Colocasia Leaf Paatraa
20 mins Cooking Time
Diversity Score defines how nutritionally diverse your food is. It reflects the concept that increasing the variety of foods in the diet helps to ensure adequate intake of essential nutrients.
Sources of Calories
This high fiber, zero trans fat, gluten free, lactose free and no dairy leafy vegetable recipe is sure to stimulate your tastebuds. The popular vegetarian and vegan indian recipe is a perfect evening, dinner or lunch snacks dish. The savoury and flavorful recipe provides a boost of iron (fe) - 4% and total fiber - 4% to your daily meals and makes it more nutritionally diverse. The recipe goes perfectly with mix vegetable noodles clear soup, carrot tofu soup, zucchini moong soup or vegetable paya soup.
Ingredients
- 3 No. Colocasia Leaves
- 1/2 Cup Bengal Gram Flour (Besan)
- 1 Tbsp Rice Flour
- 2 Tsp Jaggery Powder
- 1/2 Tsp Tamarind Pulp
- 1/2 Tsp Ginger Garlic Paste
- 1/2 Tsp Coriander Powder (Dhania)
- 1/2 Tsp Red Chilly Powder
- 1/2 Tsp Turmeric Powder (Haldi)
- 1/2 Tsp Salt
- 1.5 Tsp Oil
- As Required Water
Method
Preparation
Step 1
In a mixing bowl, add besan, rice flour, red chilly powder, haldi, dhania powder, ginger garlic paste, tamarind paste, salt, jaggery powder and oil
Step 2
Add required amount of water and mix well
Step 3
On a cutting board place alu leaf and spread the mixture on the leaf. Fold the leaves and spread the mixture on the folded leaves
Step 4
Roll the leaves, place it in a steamer and close with lid
Step 5
Cut the alu wadi into slices
Step 6
Heat oil in a pan, place the alu wadis and shallow fry it on both the sides
Step 7
Serve hot
Healthy Twist
To Improve Bone Health, Add a Tsp of Calcium Rich White Sesame Seeds
Allergies
kcal
*Percentage Daily Values are based on a 2000 calorie diet.

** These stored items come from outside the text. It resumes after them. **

(* ===== verification/HashTree.v ===== *)
(** Hash trees over an abstract node function.

    The Merkle routines of the program only ever combine hashes with a binary
    node function, so their tree algebra is developed here over any type [A]
    with a function [node]: level pairing, the RFC 6962 tree head [mth], the
    audit path [path], and the climb that recomputes a root from a path.  The
    components instantiate [node] with SHA-256, or with the free tree
    constructor when a proof needs to see the shape of the tree. *)

From S2P Require Import Prelude.

(** Parity of an index, at [nat] and at the number type of the code. *)
Lemma index_cases (i : nat) :
  (exists y, i = (2 * y)%nat /\ Nat.even i = true /\ (i / 2)%nat = y /\
     Z.of_nat i mod 2 = 0 /\ Z.of_nat i / 2 = Z.of_nat (i / 2)) \/
  (exists y, i = (2 * y + 1)%nat /\ Nat.even i = false /\ (i / 2)%nat = y /\
     Z.of_nat i mod 2 = 1 /\ Z.of_nat i / 2 = Z.of_nat (i / 2)).
Proof.
  assert (Hq : Z.of_nat i / 2 = Z.of_nat (i / 2)) by (by rewrite Nat2Z.inj_div).
  pose proof (Nat.div_mod_eq i 2) as Hd. pose proof (Nat2Z.inj_mod i 2) as Hm.
  destruct (Nat.even i) eqn:E.
  - left. apply Nat.even_spec in E as [y ->]. exists y.
    rewrite Nat.mul_comm, Nat.div_mul in * by lia. rewrite Nat.Div0.mod_mul in Hm. auto.
  - right. assert (Nat.odd i = true) as [y ->]%Nat.odd_spec by (by rewrite <-Nat.negb_even, E).
    exists y. rewrite Nat.add_comm, Nat.mul_comm, Nat.div_add in * by lia.
    rewrite Nat.Div0.mod_add in Hm. auto.
Qed.

Lemma half_succ_even i : 0 <= i -> (i + 1 + 1) / 2 = i / 2 + 1.
Proof.
  intros Hi. replace (i + 1 + 1) with (i + 1 * 2) by lia. rewrite Z.div_add by lia. lia.
Qed.

Section Tree.
Context {A : Type} (node : A -> A -> A) (d : A).

(** One pass of pairing neighbours; an odd last element is carried up. *)
Fixpoint pair_level (level : list A) : list A :=
  match level with
  | a :: b :: rest => node a b :: pair_level rest
  | [a] => [a]
  | [] => []
  end.

(** The largest power of two strictly below [n] (for [2 <= n]). *)
Definition split_point (n : nat) : nat := (2 ^ Nat.log2 (n - 1))%nat.

(** RFC 6962 section 2.1: the head of a non-empty list of leaf hashes. *)
Fixpoint mth_fuel (fuel : nat) (l : list A) : A :=
  match fuel, l with
  | S fuel, [a] => a
  | S fuel, _ :: _ =>
      let k := split_point (length l) in
      node (mth_fuel fuel (take k l)) (mth_fuel fuel (drop k l))
  | _, _ => d
  end.
Definition mth (l : list A) : A := mth_fuel (length l) l.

Disclaimer: Nutrition information is based on standard serving sizes and recipes as prepared by Fitterfly. Actual nutritional values may vary because of variations in portion size or recipes, continuous data changes by these sources, changes in growing seasons, or differences in the sources of ingredients. We may update this information from time to time and change the way we calculate Nutrition data. 2,000 calories a day is used for general nutrition advice, but calorie needs vary based on multiple factors. For some ingredients, nutrient information is not available and they may not reflect accurately in the Label. Please consult your doctor or a Registered Dietitian if you are on a medically restricted diet.

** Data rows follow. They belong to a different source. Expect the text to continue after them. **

(* ===== verification/Merkle.v ===== *)
(** Merkle trees of the transparency log: [log-c2sp-tlog/src/merkle.ts].

    The leaf and node hashes, the root of a list of entries, and the check of
    an inclusion proof, against the RFC 6962 tree head and audit path of
    [HashTree].  Soundness is stated with an explicit collision extractor: from
    an accepted proof of something that is not in the log, [inclusion_collision]
    computes two different messages with the same digest. *)

From S2P Require Import Prelude Sha256 HashTree.

Section Merkle.
Context `{H256 : Hash256}.

(** SHA-256 over the concatenation of the given chunks. *)
Definition sha256 (chunks : list bytes) : bytes := digest (concat chunks).

Definition leafHash (entryBytes : bytes) : bytes := sha256 [[x00]; entryBytes].

Definition nodeHash (left right : bytes) : bytes := sha256 [[x01]; left; right].

Definition inclusionRoot (leaf : bytes) (index treeSize : Z) (proof : list bytes) : res bytes :=
  throw_if (negb (isSafeInteger index) || negb (isSafeInteger treeSize)
            || (index <? 0) || (treeSize <=? index))
    (EError "invalid inclusion index or tree size");;
  Ok (climb nodeHash leaf index treeSize proof).

Definition verifyInclusion (entryBytes : bytes) (index treeSize : Z) (rootHash : bytes)
    (proof : list bytes) : res bool :=
  root ← inclusionRoot (leafHash entryBytes) index treeSize proof;
  Ok (bool_decide (root = rootHash)).

(** [while (level.length > 1)]; every pass shortens the level. *)
Fixpoint reduceLevels (fuel : nat) (level : list bytes) : list bytes :=
  match fuel with
  | O => level
  | S fuel =>
      if (1 <? length level)%nat then reduceLevels fuel (pair_level nodeHash level) else level
  end.

Definition merkleRootFromEntries (entries : list bytes) : bytes :=
  if (length entries =? 0)%nat then sha256 []
  else nth 0 (reduceLevels (length entries) (map leafHash entries)) [].

(** ** Specification: RFC 6962 *)

Definition MTH (entries : list bytes) : bytes :=
  match entries with
  | [] => sha256 []
  | _ => mth nodeHash [] (map leafHash entries)
  end.

Definition PATH (i : nat) (entries : list bytes) : list bytes :=
  path nodeHash [] i (map leafHash entries).

(** The tree of entries itself, and the collision extractor. *)
Inductive htree :=
  | HLeaf (entry : bytes)
  | HNode (left right : htree).

Fixpoint root_hash (t : htree) : bytes :=
  match t with
  | HLeaf e => leafHash e
  | HNode l r => nodeHash (root_hash l) (root_hash r)
  end.

Definition preimage (t : htree) : bytes :=
  match t with
  | HLeaf e => x00 :: e
  | HNode l r => x01 :: root_hash l ++ root_hash r
  end.

Fixpoint leaves (t : htree) : list bytes :=
  match t with HLeaf e => [e] | HNode l r => leaves l ++ leaves r end.

Fixpoint leaf_at (dirs : list bool) (t : htree) : option bytes :=
  match dirs, t with
  | [], HLeaf e => Some e
  | b :: dirs, HNode l r => leaf_at dirs (if b then l else r)
  | _, _ => None
  end.

Definition tree_of (entries : list bytes) : htree := mth HNode (HLeaf []) (map HLeaf entries).

(** The value of a claimed path, read from the root down. *)
Fixpoint value (e : bytes) (steps : list (bool * bytes)) : bytes :=
  match steps with
  | [] => leafHash e
  | (b, s) :: steps => if b then nodeHash (value e steps) s else nodeHash s (value e steps)
  end.

Definition claimed_preimage (e : bytes) (steps : list (bool * bytes)) : bytes :=
  match steps with
  | [] => x00 :: e
  | (b, s) :: steps => x01 :: if b then value e steps ++ s else s ++ value e steps
  end.

Fixpoint find_collision (e : bytes) (steps : list (bool * bytes)) (t : htree)
    : option (bytes * bytes) :=
  if bool_decide (claimed_preimage e steps = preimage t) then
    match steps, t with
    | (b, _) :: steps, HNode l r => find_collision e steps (if b then l else r)
    | _, _ => None
    end
  else Some (claimed_preimage e steps, preimage t).

Definition inclusion_collision (entries : list bytes) (e : bytes) (index : Z) (proof : list bytes)
    : option (bytes * bytes) :=
  find_collision e (rev (sides index (zlen entries) proof)) (tree_of entries).

(** ** Lemmas *)

Lemma sha256_length chunks : length (sha256 chunks) = 32%nat.
Proof. apply digest_length. Qed.

Lemma root_hash_length t : length (root_hash t) = 32%nat.
Proof. destruct t; apply sha256_length. Qed.

Lemma root_hash_preimage t : root_hash t = digest (preimage t).
Proof. destruct t; cbn; unfold leafHash, nodeHash, sha256; cbn; by rewrite ?app_nil_r. Qed.

Lemma value_length e steps : length (value e steps) = 32%nat.
Proof. destruct steps as [|[[] s] steps]; apply sha256_length. Qed.

Lemma value_preimage e steps : value e steps = digest (claimed_preimage e steps).
Proof.
  destruct steps as [|[[] s] steps]; cbn; unfold leafHash, nodeHash, sha256; cbn;
    by rewrite ?app_nil_r.
Qed.

Lemma root_hash_tree_of entries : entries <> [] -> root_hash (tree_of entries) = MTH entries.
Proof.
  intros Hne. unfold tree_of, MTH. rewrite (mth_hom HNode nodeHash _ [] root_hash) by
    (done || by destruct entries).
  rewrite map_map. by destruct entries.
Qed.

Lemma leaves_tree_of entries : entries <> [] -> leaves (tree_of entries) = entries.
Proof.
  intros Hne. unfold tree_of. rewrite (mth_concat _ _ leaves) by (done || by destruct entries).
  rewrite map_map. clear Hne. induction entries as [|e es IH]; cbn in *; congruence.
Qed.

Lemma leaf_at_leaves dirs t e : leaf_at dirs t = Some e -> e ∈ leaves t.
Proof.
  revert t; induction dirs as [|b dirs IH]; intros [e'|l r] H; cbn in *; try done.
  - injection H as ->. by constructor.
  - apply elem_of_app. destruct b; [left|right]; by apply IH.
Qed.

Lemma reduceLevels_head fuel (level : list bytes) : level <> [] -> (length level <= fuel + 1)%nat ->
  reduceLevels fuel level = [mth nodeHash [] level].
Proof.
  revert level; induction fuel as [|fuel IH]; intros level Hne Hf; cbn [reduceLevels].
  - destruct level as [|a [|b l]]; [done|done|cbn in Hf; lia].
  - destruct (Nat.ltb_spec 1 (length level)) as [Hl|Hl].
    + pose proof (pair_level_shorter nodeHash level ltac:(lia)).
      rewrite IH; [by rewrite mth_pair_level| |lia].
      destruct level as [|a [|b l]]; [done|cbn in Hl; lia|done].
    + destruct level as [|a [|b l]]; [done|done|cbn in Hl; lia].
Qed.

Lemma merkleRootFromEntries_MTH entries : merkleRootFromEntries entries = MTH entries.
Proof.
  unfold merkleRootFromEntries, MTH. destruct entries as [|e es]; [done|].
  cbn [length Nat.eqb]. rewrite reduceLevels_head; [done|done|]. rewrite length_map. cbn. lia.
Qed.

Lemma value_climb e i n proof :
  value e (rev (sides i n proof)) = climb nodeHash (leafHash e) i n proof.
Proof.
  rewrite climb_sides. generalize (sides i n proof). intros steps.
  induction steps as [|[b s] steps IH] using rev_ind; [done|].
  rewrite rev_app_distr, foldl_app. cbn. unfold join; cbn. rewrite IH. by destruct b.
Qed.

(** The extractor is right: it returns a collision, or the path leads to [e]. *)
Lemma find_collision_spec e steps t :
  Forall (fun s => length s = 32%nat) (map snd steps) ->
  value e steps = root_hash t ->
  match find_collision e steps t with
  | Some (x, y) => x <> y /\ digest x = digest y
  | None => leaf_at (map fst steps) t = Some e
  end.
Proof.
  revert t; induction steps as [|[b s] steps IH]; intros t Hs Hv; cbn [find_collision];
    case_bool_decide as Hp;
    try (split; [done|]; by rewrite <-value_preimage, <-root_hash_preimage);
    destruct t as [e'|l r]; try discriminate Hp.
  - by injection Hp as ->.
  - cbn in Hs, Hp. inversion Hs as [|? ? Hlen Hs']; subst. injection Hp as Hp. cbn.
    destruct b; apply app_inj_1 in Hp as [? ?];
      rewrite ?value_length, ?root_hash_length, ?Hlen; try done; by apply IH.
Qed.

Lemma verifyInclusion_Ok e i n root proof b : verifyInclusion e i n root proof = Ok b ->
  0 <= i < n /\ b = bool_decide (climb nodeHash (leafHash e) i n proof = root).
Proof. unfold verifyInclusion, inclusionRoot. intros H. res_inv. bool_inv. split; [lia|done]. Qed.

Lemma length_MTH entries : length (MTH entries) = 32%nat.
Proof.
  destruct entries as [|e es]; [apply sha256_length|].
  rewrite <-root_hash_tree_of by done. apply root_hash_length.
Qed.

(** In the free tree, the audit path of leaf [i] leads to leaf [i]. *)
Lemma leaf_at_path entries i e (proof : list bytes) :
  entries !! i = Some e -> length proof = length (PATH i entries) ->
  leaf_at (map fst (rev (sides (Z.of_nat i) (zlen entries) proof))) (tree_of entries) = Some e.
Proof.
  intros Hi Hp. pose (ts := map HLeaf entries).
  assert (Ht : ts !! i = Some (HLeaf e)) by (unfold ts; by rewrite list_lookup_fmap, Hi).
  pose proof (climb_path HNode (HLeaf []) ts i (HLeaf e) Ht) as Hc.
  rewrite climb_sides in Hc. fold (tree_of entries) in Hc.
  assert (zlen ts = zlen entries) as Hz by (unfold zlen, ts; by rewrite length_map).
  rewrite Hz in Hc. unfold tree_of. fold ts. rewrite <-Hc, map_rev.
  rewrite (sides_fst _ _ proof (path HNode (HLeaf []) i ts)).
  2:{ rewrite Hp. unfold PATH. apply path_length. unfold ts. by rewrite !length_map. }
  generalize (sides (Z.of_nat i) (zlen entries) (path HNode (HLeaf []) i ts)). intros steps.
  induction steps as [|[b s] steps IH] using rev_ind; [done|].
  rewrite map_app, rev_app_distr, foldl_app. cbn. unfold join; cbn. by destruct b.
Qed.

(** An accepted proof leads to its entry in the tree of the log, or yields a collision. *)
Lemma inclusion_leaf entries e i proof :
  Forall (fun s => length s = 32%nat) proof ->
  verifyInclusion e i (zlen entries) (merkleRootFromEntries entries) proof = Ok true ->
  match inclusion_collision entries e i proof with
  | Some (x, y) => x <> y /\ digest x = digest y
  | None => entries <> []
      /\ leaf_at (map fst (rev (sides i (zlen entries) proof))) (tree_of entries) = Some e
  end.
Proof.
  intros Hlen [Hr Hv]%verifyInclusion_Ok. symmetry in Hv. apply bool_decide_eq_true in Hv.
  assert (Hne : entries <> []) by (intros ->; unfold zlen in Hr; cbn in Hr; lia).
  rewrite merkleRootFromEntries_MTH, <-root_hash_tree_of, <-value_climb in Hv by done.
  apply find_collision_spec in Hv; [|rewrite map_rev, map_snd_sides; by apply Forall_rev].
  unfold inclusion_collision. by destruct (find_collision _ _ _) as [[x y]|].
Qed.

(** An accepted proof is of a member of the log, or contains a collision. *)
Lemma inclusion_member entries e i proof :
  Forall (fun s => length s = 32%nat) proof ->
  verifyInclusion e i (zlen entries) (merkleRootFromEntries entries) proof = Ok true ->
  match inclusion_collision entries e i proof with
  | Some (x, y) => x <> y /\ digest x = digest y
  | None => e ∈ entries
  end.
Proof.
  intros Hlen H. pose proof (inclusion_leaf _ _ _ _ Hlen H) as Hl.
  destruct (inclusion_collision _ _ _ _) as [[x y]|]; [done|]. destruct Hl as [Hne Hl].
  rewrite <-(leaves_tree_of entries) by done. by eapply leaf_at_leaves.
Qed.

(** ** Properties *)

(** C27: the level-by-level loop of [merkleRootFromEntries] computes the RFC 6962
    Merkle tree head of the entries, for every list of entries (the loop always
    ends with a single hash: the model's fuel is the number of entries). *)
Theorem merkleRootFromEntries_rfc6962 entries :
  merkleRootFromEntries entries = MTH entries
  /\ (entries <> [] -> length (reduceLevels (length entries) (map leafHash entries)) = 1%nat).
Proof.
  split; [apply merkleRootFromEntries_MTH|]. intros Hne.
  rewrite reduceLevels_head; [done|by destruct entries|]. rewrite length_map. lia.
Qed.

(** Completeness of inclusion proofs: the RFC 6962 audit path of every entry
    verifies against the root of the log. *)
Theorem verifyInclusion_complete entries i e :
  entries !! i = Some e -> zlen entries <= MAX_SAFE_INTEGER ->
  verifyInclusion e (Z.of_nat i) (zlen entries) (merkleRootFromEntries entries) (PATH i entries)
  = Ok true.
Proof.
  intros Hi Hs. pose proof (lookup_lt_Some _ _ _ Hi) as Hlt.
  unfold verifyInclusion, inclusionRoot, isSafeInteger, zlen in *.
  rewrite !(proj2 (Z.leb_le _ _)) by (unfold MAX_SAFE_INTEGER in *; lia).
  rewrite (proj2 (Z.ltb_ge _ _)), (proj2 (Z.leb_gt _ _)) by lia. cbn.
  f_equal. apply bool_decide_eq_true. rewrite merkleRootFromEntries_MTH.
  unfold PATH. rewrite <-(length_map leafHash entries).
  etransitivity; [apply climb_path; by rewrite list_lookup_fmap, Hi|]. by destruct entries.
Qed.

(** C21: soundness of inclusion proofs: if [verifyInclusion] accepts an entry
    against the root of the log with 32-byte siblings, then either the entry is
    in the log or [inclusion_collision] computes two different messages with the
    same SHA-256 digest. *)
Theorem verifyInclusion_sound entries e i proof :
  Forall (fun s => length s = 32%nat) proof ->
  verifyInclusion e i (zlen entries) (merkleRootFromEntries entries) proof = Ok true ->
  match inclusion_collision entries e i proof with
  | Some (x, y) => x <> y /\ digest x = digest y
  | None => e ∈ entries
  end.
Proof. apply inclusion_member. Qed.

(** Soundness with the index: when the proof has the length of the audit
    path of its index, an accepted entry is the entry logged at that index, or
    [inclusion_collision] computes a collision. *)
Theorem verifyInclusion_sound_index entries e (i : nat) proof :
  Forall (fun s => length s = 32%nat) proof ->
  length proof = length (PATH i entries) ->
  verifyInclusion e (Z.of_nat i) (zlen entries) (merkleRootFromEntries entries) proof = Ok true ->
  match inclusion_collision entries e (Z.of_nat i) proof with
  | Some (x, y) => x <> y /\ digest x = digest y
  | None => entries !! i = Some e
  end.
Proof.
  intros Hlen Hp H. pose proof (inclusion_leaf _ _ _ _ Hlen H) as Hl.
  destruct (inclusion_collision _ _ _ _) as [[x y]|]; [done|]. destruct Hl as [Hne Hl].
  apply verifyInclusion_Ok in H as [Hr _].
  assert (is_Some (entries !! i)) as [e' He'] by (apply lookup_lt_is_Some; unfold zlen in Hr; lia).
  rewrite (leaf_at_path _ _ e') in Hl by done. congruence.
Qed.

End Merkle.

Reference: Indian Food Composition Tables 2017, National Institute of Nutrition; Nutritive Value of Indian Foods 2016, National Institute of Nutrition (Indian Council of Medical Research)
How long would it take burn 45 kcals ?
- Walking (3 mph ) 13 minutes
- Running (6 mph ) 8 minutes
- Bicycling 7 minutes
Values estimated based on person weighing 60 kgs.